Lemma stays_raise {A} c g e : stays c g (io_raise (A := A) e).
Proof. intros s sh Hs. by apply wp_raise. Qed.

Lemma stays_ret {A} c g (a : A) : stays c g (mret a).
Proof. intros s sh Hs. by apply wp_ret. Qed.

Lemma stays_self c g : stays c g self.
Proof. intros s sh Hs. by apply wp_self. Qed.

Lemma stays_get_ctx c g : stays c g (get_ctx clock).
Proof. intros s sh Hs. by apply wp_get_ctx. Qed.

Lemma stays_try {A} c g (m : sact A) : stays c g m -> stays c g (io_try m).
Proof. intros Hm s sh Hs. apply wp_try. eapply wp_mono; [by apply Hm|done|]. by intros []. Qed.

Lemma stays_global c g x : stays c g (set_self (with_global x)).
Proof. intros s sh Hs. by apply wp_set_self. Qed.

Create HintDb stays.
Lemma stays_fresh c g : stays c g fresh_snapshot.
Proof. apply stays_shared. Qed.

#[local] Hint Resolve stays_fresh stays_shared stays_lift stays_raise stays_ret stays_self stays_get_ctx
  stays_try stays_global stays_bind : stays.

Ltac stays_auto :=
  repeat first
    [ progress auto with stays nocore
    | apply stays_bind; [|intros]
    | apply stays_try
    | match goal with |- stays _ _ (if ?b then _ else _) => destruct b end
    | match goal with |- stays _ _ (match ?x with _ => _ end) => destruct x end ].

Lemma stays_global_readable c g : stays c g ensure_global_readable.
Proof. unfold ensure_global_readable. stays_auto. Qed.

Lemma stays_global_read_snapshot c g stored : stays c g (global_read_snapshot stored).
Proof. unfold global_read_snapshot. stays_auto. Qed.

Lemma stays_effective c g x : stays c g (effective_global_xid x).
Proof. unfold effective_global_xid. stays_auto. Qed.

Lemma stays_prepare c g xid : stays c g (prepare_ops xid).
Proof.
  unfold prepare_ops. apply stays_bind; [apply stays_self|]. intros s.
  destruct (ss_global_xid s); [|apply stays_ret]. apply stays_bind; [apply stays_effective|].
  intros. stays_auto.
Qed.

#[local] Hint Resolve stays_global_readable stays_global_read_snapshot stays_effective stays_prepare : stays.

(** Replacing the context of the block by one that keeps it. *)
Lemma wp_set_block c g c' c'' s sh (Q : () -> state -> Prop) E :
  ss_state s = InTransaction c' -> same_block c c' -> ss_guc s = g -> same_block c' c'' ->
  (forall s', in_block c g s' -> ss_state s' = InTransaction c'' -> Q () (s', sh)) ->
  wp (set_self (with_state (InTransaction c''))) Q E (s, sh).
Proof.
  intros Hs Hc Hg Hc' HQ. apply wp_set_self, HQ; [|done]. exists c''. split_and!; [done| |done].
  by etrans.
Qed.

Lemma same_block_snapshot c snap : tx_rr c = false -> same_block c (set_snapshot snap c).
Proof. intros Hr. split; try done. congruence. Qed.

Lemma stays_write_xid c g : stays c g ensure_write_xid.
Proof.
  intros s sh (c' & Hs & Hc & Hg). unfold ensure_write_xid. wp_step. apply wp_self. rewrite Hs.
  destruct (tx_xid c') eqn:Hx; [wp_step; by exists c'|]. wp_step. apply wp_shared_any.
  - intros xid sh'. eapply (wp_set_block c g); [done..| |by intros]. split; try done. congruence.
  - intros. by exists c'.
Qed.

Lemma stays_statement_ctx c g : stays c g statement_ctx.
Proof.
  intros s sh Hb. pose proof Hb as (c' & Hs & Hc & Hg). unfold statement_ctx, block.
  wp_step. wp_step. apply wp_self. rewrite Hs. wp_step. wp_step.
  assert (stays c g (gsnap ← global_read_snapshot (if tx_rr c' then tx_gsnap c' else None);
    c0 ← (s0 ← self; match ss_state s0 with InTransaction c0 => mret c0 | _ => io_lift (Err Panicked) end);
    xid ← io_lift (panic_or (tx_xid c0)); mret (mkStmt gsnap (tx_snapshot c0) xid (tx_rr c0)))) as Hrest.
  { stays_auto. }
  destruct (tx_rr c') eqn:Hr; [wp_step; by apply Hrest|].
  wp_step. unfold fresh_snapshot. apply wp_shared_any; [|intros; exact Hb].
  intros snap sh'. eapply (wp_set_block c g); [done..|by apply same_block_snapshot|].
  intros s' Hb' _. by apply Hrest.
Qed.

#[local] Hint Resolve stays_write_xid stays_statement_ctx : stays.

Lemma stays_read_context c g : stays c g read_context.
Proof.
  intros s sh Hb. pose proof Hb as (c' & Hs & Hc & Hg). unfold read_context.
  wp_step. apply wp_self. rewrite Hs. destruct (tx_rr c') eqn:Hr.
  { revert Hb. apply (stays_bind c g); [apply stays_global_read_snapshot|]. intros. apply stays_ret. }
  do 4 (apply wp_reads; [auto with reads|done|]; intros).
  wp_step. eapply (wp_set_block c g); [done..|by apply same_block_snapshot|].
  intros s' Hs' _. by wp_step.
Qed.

━━━━━━━━━━━━━━━━

» **Problem requirements**:
Only an exact reproduction of the lines from the one with "Lemma stays_read_context c" to the end of the listing is expected.

» **Exercise result**:
Lemma stays_read_context c g : stays c g read_context.
Proof.
  intros s sh Hb. pose proof Hb as (c' & Hs & Hc & Hg). unfold read_context.
  wp_step. apply wp_self. rewrite Hs. destruct (tx_rr c') eqn:Hr.
  { revert Hb. apply (stays_bind c g); [apply stays_global_read_snapshot|]. intros. apply stays_ret. }
  do 4 (apply wp_reads; [auto with reads|done|]; intros).
  wp_step. eapply (wp_set_block c g); [done..|by apply same_block_snapshot|].
  intros s' Hs' _. by wp_step.
Qed.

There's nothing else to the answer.